Lemma turn_tail_ok want out me inner n : plain_at out me inner -> (0 < want)%nat -> pr_eof me = false -> (length (arriving inner) < n)%nat ->
  turn_ok out n (turn_tail want me inner).
Proof using Type.
  intros Hat Hw He Hn. unfold turn_tail. destruct (is_nil (pr_pending me)) eqn:E; cbn [negb].
  - assert (pr_pending me = []) as E0 by (by destruct (pr_pending me)). destruct (pr_mode me) eqn:Em; [done|].
    pose proof (inner_end want out me inner Hat Hw E0 Em) as H. by destruct (poll_inner want inner).
  - pose proof (serve_ok want out me inner Hat Hw) as H. destruct (serve_pending want me). apply H. intros E'. by rewrite E' in E.
Qed.

(** The piece with the header of the response. *)
Lemma strip_response_ok v m addon chunk : val8 v = 0 -> length addon = Z.to_nat (val8 m) ->
  strip_response (v :: m :: addon ++ chunk) (new_plain_reader uuid)
  = (mkPlainReader Padding (new_unpadder uuid) [] false [] false, Ok (Some chunk)).
Proof using Type.
  intros Hv Hm. unfold strip_response. cbn [pr_response_pending pr_partial new_plain_reader app]. rewrite Hv. change (negb (0 =? 0)) with false. cbn iota.
  rewrite (proj2 (Nat.ltb_ge _ _)) by (cbn [length]; rewrite length_app; lia).
  cbn [pr_mode pr_unpadder pr_pending pr_eof Nat.add drop]. rewrite <- Hm. by rewrite drop_app_length.
Qed.

Lemma header_turn_ok want v m addon body out me inner : length uuid = 16%nat -> before_header v m addon body out me inner -> flowing inner -> (0 < want)%nat ->
  turn_ok out (length (arriving inner)) (plain_read_turn want (me, inner)).
Proof using Type.
  intros Huuid (-> & -> & Hv & Hm & Ha & Hst & Hsay) Hf Hw. unfold plain_read_turn.
  assert (0 < MAX_CONTENT)%nat as Hcap by (unfold MAX_CONTENT; lia).
  pose proof (poll_inner_ok MAX_CONTENT inner Hf Hcap) as H.
  destruct inner as [|[d| |e] inner]; cbn [poll_inner starts_with arriving] in *; [done| |destruct H as (Hf' & _)|by destruct Hst].
  2: { split; [|done]. split; [done|]. cbn [pr_mode new_plain_reader]. left. by exists v, m, addon, body. }
  assert (length addon < 256)%nat as Haddon by (pose proof (val8_range m); lia).
  assert (MAX_CONTENT = Z.to_nat 8192) as Hmax by reflexivity.
  set (chunk := if (length d <=? MAX_CONTENT)%nat then d else take MAX_CONTENT d).
  destruct (if (length d <=? MAX_CONTENT)%nat then (Ready (Ok d), inner) else _) as [p inner'] eqn:Ep.
  assert (p = Ready (Ok chunk)) as -> by (unfold chunk; destruct (length d <=? MAX_CONTENT)%nat; injection Ep as <- _; done).
  destruct H as (Hf' & _ & Harr & _ & _). rewrite Ha in Harr.
  assert (2 + length addon + Nat.min 16 (length body) <= length chunk)%nat as Hlen.
  { unfold chunk. destruct (Nat.leb_spec (length d) MAX_CONTENT); [done|]. rewrite length_take. lia. }
  clearbody chunk. destruct chunk as [|x [|y chunk]]; [cbn in Hlen; lia..|]. cbn [app] in Harr. injection Harr as -> -> Harr.
  assert (exists c0, chunk = addon ++ c0 /\ c0 ++ arriving inner' = body) as (c0 & -> & Hbody).
  { exists (drop (length addon) chunk). cbn [length] in Hlen. assert (take (length addon) chunk = addon) as Ht.
    { apply (f_equal (take (length addon))) in Harr. rewrite take_app_length, take_app_le in Harr by lia. done. }
    split; [by rewrite <- Ht at 1; rewrite take_drop|]. apply (f_equal (drop (length addon))) in Harr.
    rewrite drop_app_length, drop_app_le in Harr by lia. done. }
  clear Hmax. rewrite strip_response_ok, Ha by done. set (n := length (v :: m :: addon ++ body)).
  assert (length (arriving inner') < n)%nat as Hn by (unfold n; rewrite <- Hbody; cbn [length]; rewrite !length_app; lia).
  fold (turn_tail want). destruct Hsay as (first & s & Hsay). cbn [length] in Hlen. rewrite length_app in Hlen. destruct first; cbn [says] in Hsay.
  - destruct Hsay as (-> & Hdata & _). apply app_eq_nil in Hbody as [-> Hb]. cbn [is_nil].
    eapply (turn_tail_ok want [] (mkPlainReader Padding (new_unpadder uuid) [] false [] false)); [|done|done|done].
    split; [done|]. cbn [pr_mode]. right. split; [done|]. split; [done|]. right. done.
  - destruct Hsay as (v' & Hbv & Hrun). rewrite Hbv, length_app in Hlen. rewrite Hbv in Hbody.
    assert (exists c1, c0 = uuid ++ c1 /\ v' = c1 ++ arriving inner') as (c1 & -> & ->).
    { apply app_eq_app in Hbody as (k & [[E1 E2]|[E1 E2]]); [by exists k|].
      assert (length k = 0%nat) as Hk by (pose proof (f_equal length E1) as E3; rewrite length_app in E3; lia). apply nil_length_inv in Hk as ->.
      rewrite app_nil_r in E1. exists []. rewrite app_nil_r. cbn [app] in *. by subst. }
    assert (is_nil (uuid ++ c1) = false) as -> by (by destruct uuid).
    destruct (handle_unpad_ok [] (mkPlainReader Padding (new_unpadder uuid) [] false [] false) (uuid ++ c1) c1 (CCommand, true) s data inner')
      as (me' & Hh & Hat & He & _); try done; [by apply unpad_initial|by intros []|].
    rewrite Hh. by apply turn_tail_ok.
Qed.
Lemma plain_turn_ok want out me inner : length uuid = 16%nat -> plain_at out me inner -> (0 < want)%nat ->
  pr_mode me = Padding -> pr_pending me = [] -> pr_eof me = false ->
  turn_ok out (length (arriving inner)) (plain_read_turn want (me, inner)).
Proof using Type.
  intros Huuid [Hf Hh] Hw Hm Hn He. rewrite Hm in Hh. destruct Hh as [(v & m & addon & body & Hb)|(Hr & _ & Hh)]; [by eapply header_turn_ok|].
  unfold plain_read_turn. assert (0 < MAX_CONTENT)%nat as Hcap by (unfold MAX_CONTENT; lia).
  pose proof (poll_inner_ok MAX_CONTENT inner Hf Hcap) as H. destruct (poll_inner MAX_CONTENT inner) as [p inner'].
  destruct H as (Hf' & Hg & Hp). destruct p as [|[chunk|e|]]; [| |done|done].
  - split; [|done]. cbn [got]. rewrite app_nil_r. split; [done|]. rewrite Hm. right. rewrite He, Hp. done.
  - destruct Hp as (Harr & _ & Hend). destruct chunk as [|b chunk].
    + specialize (Hend eq_refl). subst inner. cbn [app arriving] in *.
      assert (out = data) as Hout.
      { destruct Hh as [(s & s' & o & _ & _ & _ & Hrun & Hd)|(_ & _ & Hd)]; [|done]. cbn [ref_run] in Hrun. apply Ok_inj in Hrun.
        apply (f_equal snd) in Hrun. cbn [snd] in Hrun. subst o. by rewrite Hn, !app_nil_r in Hd. }
      split; [|done]. cbn [got]. rewrite app_nil_r. split; [done|]. cbn [pr_mode pr_response_pending pr_eof pr_pending]. rewrite Hm. right.
      split; [done|]. split; [done|]. by right.
    + unfold strip_response. rewrite Hr. cbn [is_nil].
      destruct Hh as [(s & s' & o & Hu & Hs & Hns & Hrun & Hd)|(E & _)]; [|by rewrite E in Harr]. rewrite <- Harr in Hrun.
      destruct (handle_unpad_ok out me (b :: chunk) (b :: chunk) s s' o inner') as (me' & -> & Hat & He' & _); try done; [by rewrite Hu|].
      apply turn_tail_ok; [done..|]. rewrite <- Harr, length_app. cbn [length]. lia.
Qed.
(* ===== verification/SubFetch.v ===== *)
(** * Fetching subscriptions and geo bases
    ([crates/net/src/subscription.rs], the HTTP side)

    One GET per URL with [Connection: close], a bounded chain of redirects, the
    chunked transfer coding and the title of a subscription. The connection
    (TCP, TLS, the clock) is an argument: what the server sends back until it
    closes. *)

From S2P Require Import Prelude RustStr Utf8 NetAddr Model NetIo Base64 Engine HttpText.

(** ** [usize::from_str_radix(s, 16)] *)

Definition USIZE_MAX : Z := 2 ^ 64 - 1.

Fixpoint hex_digits (acc : Z) (s : str) : option Z :=
  match s with
  | [] => Some acc
  | c :: s' =>
      d ← to_digit 16 c;
      let v := acc * 16 + d in
      if USIZE_MAX <? v then None else hex_digits v s'
  end.

Definition parse_hex (s : str) : option Z :=
  let digits := match s with c :: s' => if decide (c = "+"%char) then s' else s | [] => [] end in
  match digits with [] => None | _ => hex_digits 0 digits end.

(** ** [dechunk] *)

Definition dechunk_turn '(data, out) : res io_error ((bytes * bytes) + bytes) :=
  nl ← ok_or (find_str CRLF data) (IoOther "подписка: битый chunk");
  let size_line := default [] (from_utf8 (take nl data)) in
  size ← ok_or (parse_hex (trim (default [] (head (split_char ";"%char size_line))))) (IoOther "подписка: битый размер chunk");
  let data := drop (nl + 2) data in
  if size =? 0 then Ok (inr out)
  else if Z.of_nat (length data) <? size then Err (IoOther "подписка: chunk обрезан")
  else
    let out := out ++ take (Z.to_nat size) data in
    let data := drop (Z.to_nat size) data in
    Ok (inl (default data (strip_prefix CRLF data), out)).

Definition dechunk (data : bytes) : res io_error bytes := loop (S (length data)) dechunk_turn (data, []).
(** An update refreshes the groups of the subscriptions that answered and
    nothing else. When the nodes come back untagged: the subscriptions, under
    distinct tags, are those of before; the nodes kept are exactly those without
    the tag of a subscription that answered, in their order; after them come the
    nodes of each answer, tagged with that subscription's tag alone. A
    subscription whose download fails keeps its nodes, and is reported with its
    error, the others with their number of nodes. *)
Theorem update_replaces_groups (fetch : Subscription -> (list ServerProfile * option str) + str) (cfg : AppConfig)
    (Hclean : forall sub l title, fetch sub = inl (l, title) -> Forall (fun p => sp_tags p = []) l) :
  let '(cfg', reports) := update_subscriptions fetch cfg in
  let groups := replaced (zip (ac_subscriptions cfg') (map (answer fetch) (ac_subscriptions cfg))) in
  NoDup (map tag_of (ac_subscriptions cfg')) /\
  map sub_url (ac_subscriptions cfg') = map sub_url (ac_subscriptions cfg) /\
  ac_servers cfg' =
    filter (untouched (map fst groups)) (ac_servers cfg) ++ concat (map (fun '(t, l) => map (fun p => with_tags p [t]) l) groups) /\
  reports = map (fun sub => mkUpdate (sub_url sub) (length <$> answer fetch sub)
                              (match fetch sub with inl _ => None | inr e => Some e end)) (ac_subscriptions cfg).
Proof.
  unfold update_subscriptions, ensure_distinct_sub_tags. cbn [ac_subscriptions with_subscriptions].
  pose proof (distinct_tags_spec (map (fst ∘ fst) (map (fetch_one fetch) (ac_subscriptions cfg))) []) as H.
  destruct (distinct_tags [] _) as [subs changed]. destruct H as (Hu & Hnd & _).
  cbn [fst ac_subscriptions ac_servers with_subscriptions with_servers].
  assert (map (snd ∘ fst) (map (fetch_one fetch) (ac_subscriptions cfg)) = map (answer fetch) (ac_subscriptions cfg)) as ->.
  { rewrite map_map. apply map_ext. intros sub. unfold fetch_one, answer. cbn. by destruct (fetch sub) as [[l t]|e]. }
  split_and!; [done| | |].
  - rewrite Hu, !map_map. apply map_ext. intros sub. unfold fetch_one. cbn. by destruct (fetch sub) as [[l [t|]]|e].
  - apply pour_all_spec.
    + eapply sublist_NoDup; [|apply replaced_tags]. rewrite fst_zip; [done|].
      rewrite length_map. apply (f_equal length) in Hu. rewrite !length_map in Hu. lia.
    + apply Forall_forall. intros [sub o] Hin l ->. apply elem_of_zip_r in Hin.
      apply list_elem_of_fmap in Hin as (s & Hs & _). unfold answer in Hs. destruct (fetch s) as [[l' t]|e] eqn:E; [|done].
      simplify_eq. by apply (Hclean s l' t).
  - rewrite map_map. apply map_ext. intros sub. unfold fetch_one, answer. by destruct (fetch sub) as [[l t]|e].
Qed.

● **TO DO**: In the listing above, find the line holding "- rewrite Hu, !map_map." and the line holding "rewrite length_map. apply", then output those two lines and every line between them exactly.

● **ANSWER BOX**:
  - rewrite Hu, !map_map. apply map_ext. intros sub. unfold fetch_one. cbn. by destruct (fetch sub) as [[l [t|]]|e].
  - apply pour_all_spec.
    + eapply sublist_NoDup; [|apply replaced_tags]. rewrite fst_zip; [done|].
      rewrite length_map. apply (f_equal length) in Hu. rewrite !length_map in Hu. lia.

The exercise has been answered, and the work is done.